> [MATERIAL FOR THIS TASK]:
▼
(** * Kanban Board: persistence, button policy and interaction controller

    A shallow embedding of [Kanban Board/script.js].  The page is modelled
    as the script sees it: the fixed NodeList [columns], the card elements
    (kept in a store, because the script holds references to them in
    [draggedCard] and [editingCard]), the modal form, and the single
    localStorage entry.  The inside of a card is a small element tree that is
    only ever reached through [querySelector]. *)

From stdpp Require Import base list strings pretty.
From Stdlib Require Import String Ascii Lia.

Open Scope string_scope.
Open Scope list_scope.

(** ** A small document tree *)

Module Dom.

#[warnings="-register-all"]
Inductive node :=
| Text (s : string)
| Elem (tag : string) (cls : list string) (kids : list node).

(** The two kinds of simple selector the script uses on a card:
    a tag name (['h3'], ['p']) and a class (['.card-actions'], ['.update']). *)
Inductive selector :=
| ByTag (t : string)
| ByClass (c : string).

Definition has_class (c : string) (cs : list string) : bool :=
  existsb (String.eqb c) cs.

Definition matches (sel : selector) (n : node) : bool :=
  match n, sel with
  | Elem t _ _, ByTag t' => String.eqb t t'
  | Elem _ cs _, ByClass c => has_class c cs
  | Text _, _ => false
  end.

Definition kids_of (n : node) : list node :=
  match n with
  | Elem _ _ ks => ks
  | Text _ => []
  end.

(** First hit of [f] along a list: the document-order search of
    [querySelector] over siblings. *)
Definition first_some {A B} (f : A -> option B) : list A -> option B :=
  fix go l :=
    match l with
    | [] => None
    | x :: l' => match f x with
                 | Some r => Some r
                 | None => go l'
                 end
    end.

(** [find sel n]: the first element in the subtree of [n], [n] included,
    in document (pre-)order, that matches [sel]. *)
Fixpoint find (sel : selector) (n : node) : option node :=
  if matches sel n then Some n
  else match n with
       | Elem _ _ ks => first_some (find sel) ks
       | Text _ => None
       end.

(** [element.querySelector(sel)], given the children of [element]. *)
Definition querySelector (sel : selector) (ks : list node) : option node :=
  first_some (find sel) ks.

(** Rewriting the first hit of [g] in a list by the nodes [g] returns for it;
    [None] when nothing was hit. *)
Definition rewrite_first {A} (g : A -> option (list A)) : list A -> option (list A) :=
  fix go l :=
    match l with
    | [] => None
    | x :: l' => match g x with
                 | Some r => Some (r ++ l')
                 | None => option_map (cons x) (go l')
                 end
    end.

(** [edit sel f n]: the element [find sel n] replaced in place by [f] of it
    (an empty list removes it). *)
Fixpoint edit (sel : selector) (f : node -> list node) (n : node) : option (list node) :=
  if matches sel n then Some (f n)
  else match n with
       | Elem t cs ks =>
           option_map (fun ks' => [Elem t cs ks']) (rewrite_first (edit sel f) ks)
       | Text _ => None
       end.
▲
> [WHAT YOU NEED TO DO]: Working from the records above, write out verbatim only the lines from the line containing "tree that is" through the line containing "(** [find sel".

> [TASK SOLUTION]:
    localStorage entry.  The inside of a card is a small element tree that is
    only ever reached through [querySelector]. *)

From stdpp Require Import base list strings pretty.
From Stdlib Require Import String Ascii Lia.

Open Scope string_scope.
Open Scope list_scope.

(** ** A small document tree *)

Module Dom.

#[warnings="-register-all"]
Inductive node :=
| Text (s : string)
| Elem (tag : string) (cls : list string) (kids : list node).

(** The two kinds of simple selector the script uses on a card:
    a tag name (['h3'], ['p']) and a class (['.card-actions'], ['.update']). *)
Inductive selector :=
| ByTag (t : string)
| ByClass (c : string).

Definition has_class (c : string) (cs : list string) : bool :=
  existsb (String.eqb c) cs.

Definition matches (sel : selector) (n : node) : bool :=
  match n, sel with
  | Elem t _ _, ByTag t' => String.eqb t t'
  | Elem _ cs _, ByClass c => has_class c cs
  | Text _, _ => false
  end.

Definition kids_of (n : node) : list node :=
  match n with
  | Elem _ _ ks => ks
  | Text _ => []
  end.

(** First hit of [f] along a list: the document-order search of
    [querySelector] over siblings. *)
Definition first_some {A B} (f : A -> option B) : list A -> option B :=
  fix go l :=
    match l with
    | [] => None
    | x :: l' => match f x with
                 | Some r => Some r
                 | None => go l'
                 end
    end.

(** [find sel n]: the first element in the subtree of [n], [n] included,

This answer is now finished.